Both expert and patient panels endorsed using real-world clinical outcomes and patient-reported outcomes as primary trial end points. Pragmatic trials could reduce costs and expand inclusion criteria, highlighting the potential of patient-centered approaches in RA-ILD research.
类风湿关节炎相关间质性肺疾病的实用比较疗效试验
背景:类风湿关节炎相关间质性肺疾病(RA-ILD)预示着患者的灾难性预后,生存率通常为1 / 3。诊断后5 - 8年。有限的临床试验数据用于指导治疗策略,目前的策略-免疫调节和抗纤维化-的疗效仍然不确定。大型随机对照试验是昂贵的,但实用的试验设计可以减少费用。从患者和专家的角度建立平衡和评估可行性对于开展这些试验至关重要。研究问题:RA-ILD专家和间质性肺病患者对平衡、可行性和试验设计的看法是什么?研究设计和方法进行了一项定性研究,包括10名RA-ILD专家和3名患者。

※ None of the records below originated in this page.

(* ===== verification/Events.v ===== *)
(** * What sessions, protocol streams and handles exchange

    The enumerations of [tentacle/src/substream.rs], [session.rs] and
    [protocol_handle_stream.rs], the part of [SessionContext] that is shared
    between tasks ([context.rs]), the session's configuration
    ([service/config.rs]) and the cooperative budget ([runtime/budget.rs]). *)
From S2P Require Import Prelude Multiaddr SecioMessages.

(** [service/event.rs] has the direction of a session. *)
Inductive SessionType := Outbound | Inbound.

(** ** [SessionContext] *)

(** The atomics [closed] and [pending_data_size] are shared; the rest never changes. *)
Record SessionContext := mkSessionContext {
  ctx_id : nat;
  ctx_address : Multiaddr;
  ctx_ty : SessionType;
  ctx_remote_pubkey : option PublicKey;
  ctx_closed : bool;
  ctx_pending_data_size : Z;
}.

(** [fetch_add] and [fetch_sub] wrap. *)
Definition set_pending_data_size (n : Z) (c : SessionContext) : SessionContext :=
  mkSessionContext (ctx_id c) (ctx_address c) (ctx_ty c) (ctx_remote_pubkey c) (ctx_closed c) n.
Definition incr_pending_data_size (data_size : Z) (c : SessionContext) : SessionContext :=
  set_pending_data_size (wrap 64 (ctx_pending_data_size c + data_size)) c.
Definition decr_pending_data_size (data_size : Z) (c : SessionContext) : SessionContext :=
  set_pending_data_size (wrap 64 (ctx_pending_data_size c - data_size)) c.
Definition store_closed (c : SessionContext) : SessionContext :=
  mkSessionContext (ctx_id c) (ctx_address c) (ctx_ty c) (ctx_remote_pubkey c) true (ctx_pending_data_size c).

(** ** [SessionConfig] *)

Definition MAX_BUF_SIZE : Z := 24 * 1024 * 1024.

Record SessionConfig := mkSessionConfig {
  (** [yamux_config.max_stream_window_size] *)
  cfg_max_stream_window_size : Z;
  send_buffer_size : Z;
  recv_buffer_size : Z;
  channel_size : Z;
}.

Definition session_config_default (window : Z) : SessionConfig := mkSessionConfig window MAX_BUF_SIZE MAX_BUF_SIZE 128.

(** The division panics on zero; the sum is a [usize]. *)
Definition recv_event_size {E} (c : SessionConfig) : Res E Z :=
  if cfg_max_stream_window_size c =? 0 then Panic else Ok (wrap 64 (recv_buffer_size c `div` cfg_max_stream_window_size c + 1)).
Definition send_event_size {E} (c : SessionConfig) : Res E Z :=
  if cfg_max_stream_window_size c =? 0 then Panic else Ok (wrap 64 (send_buffer_size c `div` cfg_max_stream_window_size c + 1)).

(** ** Events *)

(** [H] is the type of a substream whose protocol was negotiated. *)
Inductive ProtocolEvent (H : Type) :=
| PvOpen (proto_name : bytes) (substream : H) (version : bytes)
| PvClose (id proto_id : nat)
| PvMessage (data : bytes)
| PvSelectError (proto_name : option bytes)
| PvError (proto_id : nat) (error : io.ErrorKind)
| PvTimeoutCheck.
Arguments PvOpen {H}.
Arguments PvClose {H}.
Arguments PvMessage {H}.
Arguments PvSelectError {H}.
Arguments PvError {H}.
Arguments PvTimeoutCheck {H}.

(** Sessions are named by their context's id. *)
Inductive ServiceProtocolEvent :=
| SvInit
| SvConnected (session : nat) (version : bytes)
| SvDisconnected (id : nat)
| SvReceived (id : nat) (data : bytes)
| SvSetNotify (interval token : Z)
| SvRemoveNotify (token : Z)
| SvNotify (token : Z)
| SvUpdate (listen_addrs : list Multiaddr).

Inductive SessionProtocolEvent :=
| SsOpened (version : bytes)
| SsClosed
| SsDisconnected
| SsReceived (data : bytes)
| SsNotify (token : Z)
| SsSetNotify (interval token : Z)
| SsRemoveNotify (token : Z)
| SsUpdate (listen_addrs : list Multiaddr).

(** ** The budget *)

(** [poll_proceed] on the thread's counter, a [u8]: whether it wakes the task. *)
Definition BUDGET : Z := 128.
Definition poll_proceed (budget : Z) : Poll unit * Z :=
  let budget := wrap 8 (budget - 1) in
  if negb (budget =? 0) then (Ready (), budget) else (Pending, BUDGET).

Fixpoint proceed_times (n : nat) (budget : Z) : list bool * Z :=
  match n with
  | O => ([], budget)
  | S n =>
      let '(p, b) := poll_proceed budget in
      let '(ps, b) := proceed_times n b in
      (is_ready p :: ps, b)
  end.

Lemma proceed_times_app n m b :
  proceed_times (n + m) b =
    (let '(ps, b') := proceed_times n b in let '(qs, b'') := proceed_times m b' in (ps ++ qs, b'')).
Proof.
  revert b. induction n as [|n IH]; intros b; cbn [proceed_times Nat.add]; [by destruct (proceed_times m b)|].
  destruct (poll_proceed b) as [p b']. rw IH. destruct (proceed_times n b') as [ps b'']. by destruct (proceed_times m b'').
Qed.

Lemma proceed_times_ready (n : nat) b : n < b ≤ BUDGET → proceed_times n b = (replicate n true, b - n).
Proof.
  revert b. induction n as [|n IH]; intros b Hb; [by rw /= Z.sub_0_r|]. cbn [proceed_times].
  rw /poll_proceed wrap_small; [|unfold BUDGET in *; lia]. rewrite -> (proj2 (Z.eqb_neq _ _)) by lia. cbn [negb].
  rw IH; [|unfold BUDGET in *; lia]. cbn [replicate is_ready]. f_equal. lia.
Qed.

(** The counter of a thread never underflows, and of any [BUDGET] polls in a row
    exactly one yields. *)
Lemma budget_yields_once (b : nat) :
  1 ≤ b ≤ BUDGET → ∃ i j : nat, i + 1 + j = BUDGET ∧
    proceed_times (Z.to_nat BUDGET) b = (replicate i true ++ false :: replicate j true, Z.of_nat b).
Proof.
  intros Hb. exists (b - 1)%nat, (Z.to_nat BUDGET - b)%nat. split; [unfold BUDGET in *; lia|].
  replace (Z.to_nat BUDGET) with ((b - 1) + S (Z.to_nat BUDGET - b))%nat at 1 by (unfold BUDGET in *; lia).
  rw proceed_times_app proceed_times_ready; [|lia]. cbn [proceed_times].
  replace (b - (b - 1)%nat) with 1 by lia. cbn [poll_proceed]. change (poll_proceed 1) with (Pending (A:=unit), BUDGET).
  cbv beta iota. rw proceed_times_ready; [|unfold BUDGET in *; lia]. f_equal. unfold BUDGET in *. lia.
Qed.
(* ===== verification/SubstreamFacts.v ===== *)
(** * What a protocol stream does with frames and events

    The effect of one poll of a protocol stream ([Substream.v]): the frames it
    took from the peer, the frames that left its write buffers, the events that
    left the buffers to the handles, the tasks it spawned. Effects compose; a run
    of the stream is a sequence of polls with arbitrary changes of its
    surroundings in between. *)
From S2P Require Import Prelude Multiaddr SecioMessages Channel ChannelBound ChannelBoundFacts Buffer Framed Events Substream.

(** What became of an item that left a buffer: accepted below, lost with the
    connection, or handed to a closing task. *)
Inductive Fate := Sent | Lost | Handed.

#[global] Instance Fate_eq_dec : EqDecision Fate.
Proof. solve_decision. Defined.

Definition of_fate {A} (t : Fate) (out : list (Fate * A)) : list A :=
  omap (λ x, if decide (x.1 = t) then Some x.2 else None) out.
Definition of_prio {A} (p : Priority) (out : list (Priority * A)) : list A :=
  omap (λ x, if decide (x.1 = p) then Some x.2 else None) out.
Definition is_lost {A} (out : list (Fate * A)) : Prop := of_fate Lost out ≠ [].

(** The messages of a priority among the session's events. *)
Definition messages {H} (p : Priority) (got : list (Priority * ProtocolEvent H)) : list bytes :=
  omap (λ e, match e with PvMessage data => Some data | _ => None end) (of_prio p got).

通过滚雪球抽样招募专家,患者小组包括29名间质性肺病患者或其护理人员。使用归纳编码对讨论进行转录和分析,创建基于Attride-Stirling指南的主题网络。专家主题包括治疗策略的可变性,优先考虑患者报告的结果,以及在试验设计中平衡实用主义与数据收集。患者主题强调了结果的重要性、参与障碍以及以患者为中心的研究的必要性。解释:专家和患者小组均赞同使用真实世界的临床结果和患者报告的结果作为主要试验终点。实用试验可以降低成本,扩大纳入标准,突出以患者为中心的方法在RA-ILD研究中的潜力。
本文章由计算机程序翻译,如有差异,请以英文原文为准。